Wenn wir schon dabei sind, die Lyrics der Band stehen während der gesamten Laufzeit auf dem schmalen Grad zwischen "Ach, das haben wir doch alles schonmal gehört" und "Ach, schön, dass es noch Leute gibt, die sowas schreiben". Die meiste Zeit erzählen die Lieder in bester Cowboy-Manier von abenteuerlichen Geschichten aus dem Wilden Westen, hier noch am ehesten herauszuheben wäre wohl die Geschichte über die Reiter der Apokalypse im Cowboygewand, die man auf "Thunderhead" zu hören bekommt. Hier kann man aber tatsächlich ein Hühnerauge zudrücken, denn, und das kann man hier wirklich ohne schlechtes Gewissen sagen: Der Zweck heiligt die Mittel, und der Zweck ist hier schlichtweg eine packende Atmosphäre. Damit kommt man zwar nicht an das letzte Album von ORDEN OGAN heran, das muss aber in diesem Fall garnicht sein, denn wenn die zwei Vocalisten der Band eins können, dann ist es, die Geschichten der Songs stimmungsvoll an den Hörer zu bringen. Zugegeben, man darf hier keine gesanglichen Raffinessen eines Freddie Mercury erwarten, die Zweistimmigkeit und Harmonie aus tiefem Gröhlen und dem klassische, hohen Gesang, der im Bluegrass verwendet wird, hat aber trotzdem einen nicht zu unterschätzenden Charme.

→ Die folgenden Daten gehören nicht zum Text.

(** * Agent and command toolkits

    A shallow embedding of the six scripts of the repository:

    - [agent-toolkit/scripts/activate_agent.py]
    - [agent-toolkit/scripts/create_skogix_agent.py]
    - [agent-toolkit/scripts/validate_agent.py]
    - [agent-toolkit/scripts/validate_skogix_agent.py]
    - [command-toolkit/scripts/create_command.py]
    - [command-toolkit/scripts/validate_command.py]

    Python strings are sequences of Unicode code points: a character is its
    code point (an [N]) and a text is a list of characters.  Everything the
    scripts ask about ASCII characters is computed here; what Python's
    Unicode database says about the other characters is a parameter
    ([UnicodeData]), so every statement holds whatever that database says. *)

From Stdlib Require Import String Ascii.
From Stdlib Require Import List NArith ZArith Bool Arith Lia.
Import ListNotations.

Set Implicit Arguments.

(* ================================================================= *)
(** * Texts *)

Definition char := N.
Definition text := list char.

(** [txt "abc"] is the text of an ASCII literal. *)
Definition txt (s : string) : text := map N_of_ascii (list_ascii_of_string s).
Arguments txt s%_string.

Definition NL : char := 10%N.        (* "\n" *)
Definition HASH : char := 35%N.      (* "#" *)
Definition HYPHEN : char := 45%N.    (* "-" *)
Definition DOT : char := 46%N.       (* "." *)
Definition LBRACE : char := 123%N.   (* "{" *)
Definition RBRACE : char := 125%N.   (* "}" *)

Definition is_ascii (c : char) : bool := (c <? 128)%N.

Fixpoint text_eqb (a b : text) : bool :=
  match a, b with
  | [], [] => true
  | x :: a', y :: b' => (x =? y)%N && text_eqb a' b'
  | _, _ => false
  end.

(** [s.startswith(p)] *)
Fixpoint startswith (p s : text) : bool :=
  match p, s with
  | [], _ => true
  | x :: p', y :: s' => (x =? y)%N && startswith p' s'
  | _ :: _, [] => false
  end.

(** What is left of [s] after the literal [p], when [s] starts with it. *)
Fixpoint strip_prefix (p s : text) : option text :=
  match p, s with
  | [], _ => Some s
  | x :: p', y :: s' => if (x =? y)%N then strip_prefix p' s' else None
  | _ :: _, [] => None
  end.

(** [s.endswith(p)] *)
Definition endswith (p s : text) : bool := startswith (rev p) (rev s).

(** [sub in s] *)
Fixpoint contains (sub s : text) : bool :=
  startswith sub s ||
  match s with
  | [] => false
  | _ :: r => contains sub r
  end.

(** [s.count(sub)] for a non-empty [sub]: occurrences are counted from the
    left and do not overlap; [skip] is the number of characters still
    covered by the occurrence counted last. *)
Fixpoint count_from (sub : text) (skip : nat) (s : text) : nat :=
  match s with
  | [] => 0
  | _ :: r =>
      match skip with
      | S k => count_from sub k r
      | O => if startswith sub s
             then S (count_from sub (length sub - 1) r)
             else count_from sub 0 r
      end
  end.

Definition count (sub s : text) : nat := count_from sub 0 s.

(** The longest prefix whose characters satisfy [p], and the rest. *)
Fixpoint span (p : char -> bool) (s : text) : text * text :=
  match s with
  | [] => ([], [])
  | c :: r => if p c then let (a, b) := span p r in (c :: a, b) else ([], s)
  end.

Fixpoint dropwhile (p : char -> bool) (s : text) : text :=
  match s with
  | [] => []
  | c :: r => if p c then dropwhile p r else s
  end.

(** [s.split(sep)] for a one-character separator. *)
Fixpoint split_on (sep : char) (s : text) : list text :=
  match s with
  | [] => [[]]
  | c :: r =>
      if (c =? sep)%N then [] :: split_on sep r
      else match split_on sep r with
           | l :: ls => (c :: l) :: ls
           | [] => [[c]]
           end
  end.

(** The text before the first occurrence of [sep] and the text after it. *)
Fixpoint split_first (sep s : text) : option (text * text) :=
  match strip_prefix sep s with
  | Some after => Some ([], after)
  | None =>
      match s with
      | [] => None
      | c :: r =>
          match split_first sep r with
          | Some (before, after) => Some (c :: before, after)
          | None => None
          end
      end
  end.

(** The text before the first occurrence of [stop], or all of it. *)
Fixpoint up_to (stop s : text) : text :=
  if startswith stop s then []
  else match s with
       | [] => []
       | c :: r => c :: up_to stop r
       end.

(** Does [p] hold of some suffix of [s] (the empty one included)?  This is
    how [re.search] tries every start position. *)
Fixpoint any_suffix (p : text -> bool) (s : text) : bool :=
  p s ||
  match s with
  | [] => false
  | _ :: r => any_suffix p r
  end.

(* ----------------------------------------------------------------- *)
(** ** Character classes *)

(** What Python's Unicode database says about the characters above U+007F.
    [ud_lower before c after] is the lower-case form of [c] inside a text
    ([str.lower] looks at the context for the Greek final sigma);
    [ud_ieq p c] says whether the pattern letter [p] matches [c] under
    [re.IGNORECASE]. *)
Record UnicodeData : Type := {
  ud_isspace : char -> bool;     (* str.isspace, and \s *)
  ud_islower : char -> bool;     (* str.islower *)
  ud_isdigit : char -> bool;     (* str.isdigit *)
  ud_isdecimal : char -> bool;   (* \d *)
  ud_isword : char -> bool;      (* \w *)
  ud_lower : text -> char -> text -> text;
  ud_ieq : char -> char -> bool
}.

Definition between (lo hi c : char) : bool := ((lo <=? c) && (c <=? hi))%N.
Arguments between (lo hi c)%_N.

Definition ascii_isspace (c : char) : bool :=
  between 9 13 c || between 28 32 c.
Definition ascii_islower (c : char) : bool := between 97 122 c.
Definition ascii_isupper (c : char) : bool := between 65 90 c.
Definition ascii_isdigit (c : char) : bool := between 48 57 c.
Definition ascii_isword (c : char) : bool :=
  ascii_islower c || ascii_isupper c || ascii_isdigit c || (c =? 95)%N.
Definition ascii_lower (c : char) : char :=
  if ascii_isupper c then (c + 32)%N else c.

Section Classes.
Variable U : UnicodeData.

Definition isspace (c : char) : bool :=
  if is_ascii c then ascii_isspace c else ud_isspace U c.
Definition islower (c : char) : bool :=
  if is_ascii c then ascii_islower c else ud_islower U c.
Definition isdigit (c : char) : bool :=
  if is_ascii c then ascii_isdigit c else ud_isdigit U c.
Definition isdecimal (c : char) : bool :=
  if is_ascii c then ascii_isdigit c else ud_isdecimal U c.
Definition isword (c : char) : bool :=
  if is_ascii c then ascii_isword c else ud_isword U c.

(** [s.strip()] *)
Definition lstrip (s : text) : text := dropwhile isspace s.
Definition rstrip (s : text) : text := rev (dropwhile isspace (rev s)).
Definition strip (s : text) : text := rstrip (lstrip s).

(** [s.lower()]; [before] holds the characters already passed, last
    first. *)
Fixpoint lower_from (before s : text) : text :=
  match s with
  | [] => []
  | c :: r =>
      (if is_ascii c then [ascii_lower c] else ud_lower U before c r)
        ++ lower_from (c :: before) r
  end.
Definition lower (s : text) : text := lower_from [] s.

(** A pattern letter against a character of the text, under
    [re.IGNORECASE]. *)
Definition ichar (p c : char) : bool :=
  if is_ascii c then (ascii_lower p =? ascii_lower c)%N else ud_ieq U p c.

(** What is left of [s] after the literal [p] matched without regard to
    case. *)
Fixpoint istrip_prefix (p s : text) : option text :=
  match p, s with
  | [], _ => Some s
  | x :: p', y :: s' => if ichar x y then istrip_prefix p' s' else None
  | _ :: _, [] => None
  end.

Definition istartswith (p s : text) : bool :=
  match istrip_prefix p s with Some _ => true | None => false end.
End Classes.

(** [s.strip(chars)] for a one-character set. *)
Definition lstrip_char (x : char) (s : text) : text :=
  dropwhile (fun c => (c =? x)%N) s.
Definition strip_char (x : char) (s : text) : text :=
  rev (lstrip_char x (rev (lstrip_char x s))).

(** A database that knows nothing beyond ASCII; it serves the examples. *)
Definition ascii_only : UnicodeData :=
  {| ud_isspace := fun _ => false;
     ud_islower := fun _ => false;
     ud_isdigit := fun _ => false;
     ud_isdecimal := fun _ => false;
     ud_isword := fun _ => false;
     ud_lower := fun _ c _ => [c];
     ud_ieq := fun _ _ => false |}.

(* ================================================================= *)
(** * Paths and the directory resolver *)

(** An absolute POSIX path is the list of its components, the last one
    first: [/a/b] is [["b"; "a"]] and the root [/] is [[]].  So
    [current.parent] is the tail, the root is its own parent, and
    [current / name] puts [name] in front. *)
Definition Path := list text.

Um das Fazit hier einmal recht kurz zu halten: "Thrash Grass" hält alles, was es verspricht und gibt noch einen obendrauf! Allein die Idee würde schon fast nach einer Höchstwertung verlangen, jedoch ist auch die Umsetzung famos gelungen und weist mit Ausnahme der etwas stiefmütterlich behandelten Texte fast keine Fehler auf! Selten so eine Freude mit einer EP gehabt, YIIIHAAA!!!